Re: 2011 Grandview Open House

Unfortunately, we won't be able to make the Open House...    We hope you have the best one ever and who knows, there's always next year.


----------



## Shadow (Mar 14, 2011)

Re: 2011 Grandview Open House

We really wanted to go this year. Hear it's a bunch of fun. Maybe around Meet & Greet time we can stop by and reload with supplies!


----------



## H2H1 (Mar 14, 2011)

Re: 2011 Grandview Open House

for those who aren't able to make it, sorry, but more free food for me. :laugh:  :laugh: . But camping on the farm is alot of fun and again plenty of food and drinks. My kind of camping. :approve:    :laugh:


----------



## H2H1 (Mar 25, 2011)

Re: 2011 Grandview Open House

well since mine and Maria sinus infection is just hang in there and not going away we will have cancel this Open House.
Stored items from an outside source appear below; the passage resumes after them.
(** What [decode_rune] returns depends only on the bytes it consumes: cutting
    the input anywhere after them changes nothing. *)
Lemma decode_prefix s t :
  s ≠ [] → ((decode_rune (s ++ t)).2 ≤ length s)%nat →
  decode_rune (s ++ t) = decode_rune s.
Proof.
  intros Hs. destruct s as [|c0 s1]; [done|]. clear Hs.
  unfold decode_rune; cbn [app].
  destruct (bz c0 <? 128); [done|].
  destruct (rune_size (bz c0)) as [|[|[|[|[|n]]]]]; try done;
  destruct s1 as [|c1 [|c2 [|c3 s1]]]; simpl; try done;
  destruct t as [|d1 [|d2 [|d3 t]]]; simpl; try done;
  repeat case_match; simpl; intros; try done; lia.
Qed.

Lemma segs_from_drop k s : segs_from k s = segs (drop k s).
Proof.
  revert k; induction s as [|c s IH]; intros [|k]; try done.
  simpl. by rewrite IH.
Qed.

Lemma segs_unfold s :
  s ≠ [] →
  segs s = ((decode_rune s).1, take (decode_rune s).2 s)
             :: segs (drop (decode_rune s).2 s).
Proof.
  intros Hs. pose proof (decode_width s Hs) as Hw.
  destruct s as [|c s]; [done|]. unfold segs at 1. cbn [segs_from].
  destruct (decode_rune (c :: s)) as [r w]; cbn [fst snd] in *.
  f_equal. rewrite segs_from_drop. destruct w as [|w]; [lia|].
  by replace (S w - 1)%nat with w by lia.
Qed.

Lemma segs_ind (P : bytes → Prop) :
  P [] → (∀ s, s ≠ [] → P (drop (decode_rune s).2 s) → P s) → ∀ s, P s.
Proof.
  intros H0 HS s. induction s as [s IH] using (induction_ltof1 _ (@length ascii)).
  destruct (decide (s = [])) as [->|Hs]; [done|].
  apply HS; [done|]. pose proof (decode_width s Hs).
  apply IH. unfold ltof. rewrite length_drop. lia.
Qed.

Lemma segs_join s : mjoin (segs s).*2 = s.
Proof.
  induction s as [|s Hs IH] using segs_ind; [done|].
  rewrite segs_unfold //. simpl. rewrite IH. apply take_drop.
Qed.

Lemma segs_seg_nonempty s : Forall (λ rb, rb.2 ≠ []) (segs s).
Proof.
  induction s as [|s Hs IH] using segs_ind; [constructor|].
  rewrite segs_unfold //. constructor; [|done]. simpl.
  pose proof (decode_width s Hs). destruct s; [done|].
  by destruct (decode_rune _) as [r [|w]]; simpl in *; [lia|].
Qed.

Lemma segs_suffix s a b : segs s = a ++ b → segs (mjoin b.*2) = b.
Proof.
  revert a b; induction s as [|s Hs IH] using segs_ind; intros a b Hab.
  { by destruct a; [destruct b|]. }
  destruct a as [|x a].
  - simpl in Hab. subst b. by rewrite segs_join.
  - rewrite segs_unfold // in Hab. simplify_eq/=. eauto.
Qed.

Lemma segs_prefix s a b : segs s = a ++ b → segs (mjoin a.*2) = a.
Proof.
  revert a b; induction s as [|s Hs IH] using segs_ind; intros a b Hab.
  { by destruct a. }
  destruct a as [|x a]; [done|].
  pose proof (segs_join (drop (decode_rune s).2 s)) as Hj.
  rewrite segs_unfold // in Hab. simpl in Hab. injection Hab as <- Hab.
  pose proof (IH _ _ Hab) as Ha. rewrite Hab in Hj.
  rewrite fmap_app join_app in Hj.
  pose proof (decode_width s Hs) as Hw.
  set (w := (decode_rune s).2) in *. set (p := take w s ++ mjoin a.*2).
  assert (Hsp : s = p ++ mjoin b.*2).
  { unfold p. rewrite -app_assoc Hj. by rewrite take_drop. }
  assert (Hlen : (w ≤ length p)%nat).
  { unfold p. rewrite length_app length_take. lia. }
  assert (Hp : p ≠ []) by (intros E; rewrite E /= in Hlen; lia).
  assert (Hd : decode_rune p = decode_rune s).
  { rewrite {1}Hsp. symmetry. apply decode_prefix; [done|].
    rewrite -Hsp. exact Hlen. }
  simpl. fold p. rewrite segs_unfold // Hd. fold w. f_equal.
  - f_equal. unfold p. rewrite take_app_length' //. rewrite length_take. lia.
  - unfold p. rewrite drop_app_length'; [exact Ha|rewrite length_take; lia].
Qed.

Lemma segs_infix s a m b : segs s = a ++ m ++ b → segs (mjoin m.*2) = m.
Proof.
  intros H. pose proof (segs_suffix _ _ _ H) as H1.
  by apply segs_prefix in H1.
Qed.

(** Trimming is idempotent, whatever bytes the string holds. *)
Lemma TrimSpace_idemp s : TrimSpace (TrimSpace s) = TrimSpace s.
Proof.
  unfold TrimSpace at 1. unfold TrimSpace at 1. rewrite s2b_b2s.
  destruct (trim_by_infix (λ rb, IsSpace rb.1) (segs (s2b s))) as (a & b & Hab).
  rewrite (segs_infix _ _ _ _ Hab). by rewrite trim_by_idemp.
Qed.

Create Rewrite HintDb gn_rw.
#[export] Hint Rewrite TrimSpace_idemp : gn_rw.

(** ** Valid UTF-8 *)

(** A string is valid when every decoded rune is encoded by the bytes it was
    read from; encoding/json replaces every other byte by [RuneError]. *)
Definition seg_valid (rb : Z * bytes) : bool := bool_decide (rb.2 = encode_rune rb.1).
Definition valid_utf8 (s : string) : bool := forallb seg_valid (segs (s2b s)).

(** The text encoding/json writes for a string: malformed bytes replaced. *)
Definition json_text (s : string) : string := string_of_runes (runes s).

Lemma segs_valid_join l :
  forallb seg_valid l = true → mjoin (encode_rune <$> l.*1) = mjoin l.*2.
Proof.
  induction l as [|[r b] l IH]; simpl; [done|].
  intros [Hb Hl]%andb_true_iff. apply bool_decide_eq_true in Hb. simpl in Hb.
  by rewrite IH // Hb.
Qed.

Lemma json_text_valid s : valid_utf8 s = true → json_text s = s.
Proof.
  intros H. unfold json_text, string_of_runes, runes.
  rewrite segs_valid_join // segs_join. apply b2s_s2b.
Qed.

Lemma segs_TrimSpace s :
  segs (s2b (TrimSpace s)) = trim_by (λ rb, IsSpace rb.1) (segs (s2b s)).
Proof.
  unfold TrimSpace. rewrite s2b_b2s.
  destruct (trim_by_infix (λ rb, IsSpace rb.1) (segs (s2b s))) as (a & b & Hab).
  by rewrite (segs_infix _ _ _ _ Hab).
Qed.

Lemma valid_TrimSpace s : valid_utf8 s = true → valid_utf8 (TrimSpace s) = true.
Proof.
  unfold valid_utf8. rewrite segs_TrimSpace.
  destruct (trim_by_infix (λ rb, IsSpace rb.1) (segs (s2b s))) as (a & b & Hab).
  rewrite {1}Hab !forallb_app. intros H. by bool_props.
Qed.

(** What a trimmed valid string reads back as after storage and trimming. *)
Lemma stored_trim s :
  valid_utf8 s = true → TrimSpace (json_text (TrimSpace s)) = TrimSpace s.
Proof. intros H%valid_TrimSpace. by rewrite json_text_valid // TrimSpace_idemp. Qed.

#[export] Hint Rewrite stored_trim using done : gn_rw.

(** ** ASCII strings *)

Definition is_ascii (s : string) : bool := forallb (λ c, bz c <? 0x80) (s2b s).

Lemma segs_ascii b :
  forallb (λ c, bz c <? 0x80) b = true → segs b = (λ c, (bz c, [c])) <$> b.
Proof.
  induction b as [|c b IH]; [done|]. simpl. intros [Hc Hb]%andb_true_iff.
  assert (Hd : decode_rune (c :: b) = (bz c, 1%nat)) by (unfold decode_rune; by rewrite Hc).
  rewrite segs_unfold // Hd. cbn [fst snd]. simpl. by rewrite IH.
Qed.

Lemma runes_ascii s : is_ascii s = true → runes s = bz <$> s2b s.
Proof.
  intros H. unfold runes. rewrite segs_ascii //. by rewrite -list_fmap_compose.
Qed.

Lemma encode_ascii r : 0 ≤ r < 0x80 → encode_rune r = [zb r].
Proof.
  intros H. unfold encode_rune, in_range.
  replace (0 <=? r) with true by lia. replace (r <=? 0x10FFFF) with true by lia.
  replace (0xD800 <=? r) with false by lia. simpl.
  by replace (r <? 128) with true by lia.
Qed.

Lemma valid_ascii s : is_ascii s = true → valid_utf8 s = true.
Proof.
  intros H. unfold valid_utf8. rewrite segs_ascii //.
  unfold is_ascii in H. induction (s2b s) as [|c b IH]; [done|].
  simpl in *. apply andb_true_iff in H as [Hc Hb]. rewrite IH // andb_true_r.
  unfold seg_valid. simpl. apply bool_decide_eq_true.
  pose proof (bz_range c). apply Z.ltb_lt in Hc.
  rewrite encode_ascii; [by rewrite zb_bz|lia].
Qed.

Lemma is_ascii_app s t : is_ascii (s +:+ t) = is_ascii s && is_ascii t.
Proof. unfold is_ascii. by rewrite s2b_app forallb_app. Qed.

(** ** Lemmas: header-style joins *)

Lemma TrimSpace_space p : TrimSpace (String " " p) = TrimSpace p.
Proof.
  assert (E : segs (s2b (String " " p)) = (32, [" "%char]) :: segs (s2b p)).
  { rewrite segs_unfold; [|done]. reflexivity. }
  unfold TrimSpace. rewrite E. unfold trim_by. simpl. done.
Qed.

Lemma Split_Join_space sep x r :
  sep ≠ " "%char → Forall (λ p, sep ∉ s2b p) (x :: r) →
  Split sep (Join (String sep " ") (x :: r)) = x :: (String " " <$> r).
Proof.
  intros Hsp. revert x; induction r as [|y r IH]; intros x [Hx HF]%Forall_cons.
  - by apply Split_single.
  - rewrite Join_cons //.
    change (String sep " " +:+ ?t) with (String sep (String " " t)).
    rewrite Split_app_sep //. f_equal.
    assert (E : ∀ l, l ≠ [] →
       Split sep (String " " (Join (String sep " ") l))
       = match Split sep (Join (String sep " ") l) with
         | [] => [String " " ""] | a :: b => String " " a :: b end).
    { intros l _. cbn [Split]. destruct (Ascii.eqb_spec " "%char sep); [by subst|done]. }
    rewrite E // IH //.
Qed.

(** What a reader of a joined header sees. *)
Lemma Join_space_fields sep x r :
  sep ≠ " "%char → Forall (λ p, sep ∉ s2b p) (x :: r) →
  TrimSpace <$> Split sep (Join (String sep " ") (x :: r)) = TrimSpace <$> (x :: r).
Proof.
  intros Hsp HF. rewrite Split_Join_space // !fmap_cons. f_equal. clear HF.
  induction r as [|y r IH]; [done|]. by rewrite !fmap_cons TrimSpace_space IH.
Qed.

Lemma TrimSpace_not_in c s : c ∉ s2b s → c ∉ s2b (TrimSpace s).
Proof.
  intros Hc. unfold TrimSpace. rewrite s2b_b2s.
  destruct (trim_by_infix (λ rb, IsSpace rb.1) (segs (s2b s))) as (a & b & Hab).
  pose proof (segs_join (s2b s)) as Hj. rewrite Hab in Hj.
  rewrite !fmap_app !join_app in Hj. rewrite -Hj in Hc. set_solver.
Qed.
(** C40: an accepted allowlist means what its items say.  A host and port are
    allowed exactly when some item, trimmed, is [host:port] with that port and
    the host up to case, or a network a/n whose first n bits are those of the
    host's address; a network of IPv6 addresses never contains an IPv4
    host unless its prefix is at least 96 bits long. *)
Theorem Allowed_spec items l host port :
  NewAllowlist items = Ok l →
  Allowed l host port = true
  ↔ ∃ it, it ∈ items ∧ item_allows (TrimSpace it) host port.
Proof.
  rewrite Allowed_exists. revert l; induction items as [|it items IH]; intros l; simpl.
  { intros [= <-]. set_solver. }
  destruct (allow_item it) as [o|] eqn:Eo; [|done].
  destruct (NewAllowlist items) as [l'|]; [|done]. intros [= <-].
  apply (allow_item_spec it o host port) in Eo. specialize (IH l' eq_refl).
  setoid_rewrite elem_of_cons. setoid_rewrite elem_of_app. split.
  - intros (e & [He|He] & Hal).
    + exists it. split; [by left|]. apply Eo. destruct o; simpl in He; set_solver.
    + destruct (proj1 IH) as (it' & ? & ?); [by exists e|]. exists it'. auto.
  - intros (it' & [->|Hin] & Hal).
    + apply Eo in Hal. destruct o as [e|]; [|done]. exists e. split; [left; left|done].
    + destruct (proj2 IH) as (e & ? & ?); [by exists it'|]. exists e. auto.
Qed.

End allowlist_spec.

Lemma Allowed_spec_witness :
  let items := ["10.0.0.0/8"; " db.local:5432 "; ""] in
  ∃ l, @NewAllowlist items = Ok l ∧ length l = 2%nat
       ∧ @Allowed ascii_case l "10.1.2.3" 80 = true
       ∧ @Allowed ascii_case l "DB.local" 5432 = true
       ∧ @Allowed ascii_case l "11.0.0.1" 80 = false
       ∧ ∃ it, it ∈ items ∧ @item_allows ascii_case (TrimSpace it) "10.1.2.3" 80.
Proof.
  intros items. eexists. split; [vm_compute; reflexivity|].
  do 4 (split; [vm_compute; reflexivity|]).
  eapply (@Allowed_spec ascii_case items _ "10.1.2.3" 80); [reflexivity|vm_compute; reflexivity].
Defined.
I really do hate it to, but as of this date I can't see us going being sick and weak from the illness. Sorry Ken & Linda


----------



## Grandview Trailer Sa (Mar 25, 2011)

Re: 2011 Grandview Open House

Hollis, hope you guys have a speedy recovery and feel better soon.  If your up to it in a week, come on!!


----------



## rjf7g (Mar 25, 2011)

Re: 2011 Grandview Open House

Hope you two feel better - it took me two courses of antibiotics and a ton of other meds to shake mine.  Still, I can't seem to get enough sleep!


----------



## H2H1 (Mar 25, 2011)

Re: 2011 Grandview Open House

well Becky you know how we feel. It seem we can't shake it and it is going on 7 days now. Oh well we will get rid of it in time.


----------



## try2findus (Apr 1, 2011)

Re: 2011 Grandview Open House

So...I guess many of you are heading up to Ken and Linda's Open House and we are stuck here in BR.    

We hope it is a huge success and please~MISS US!!!    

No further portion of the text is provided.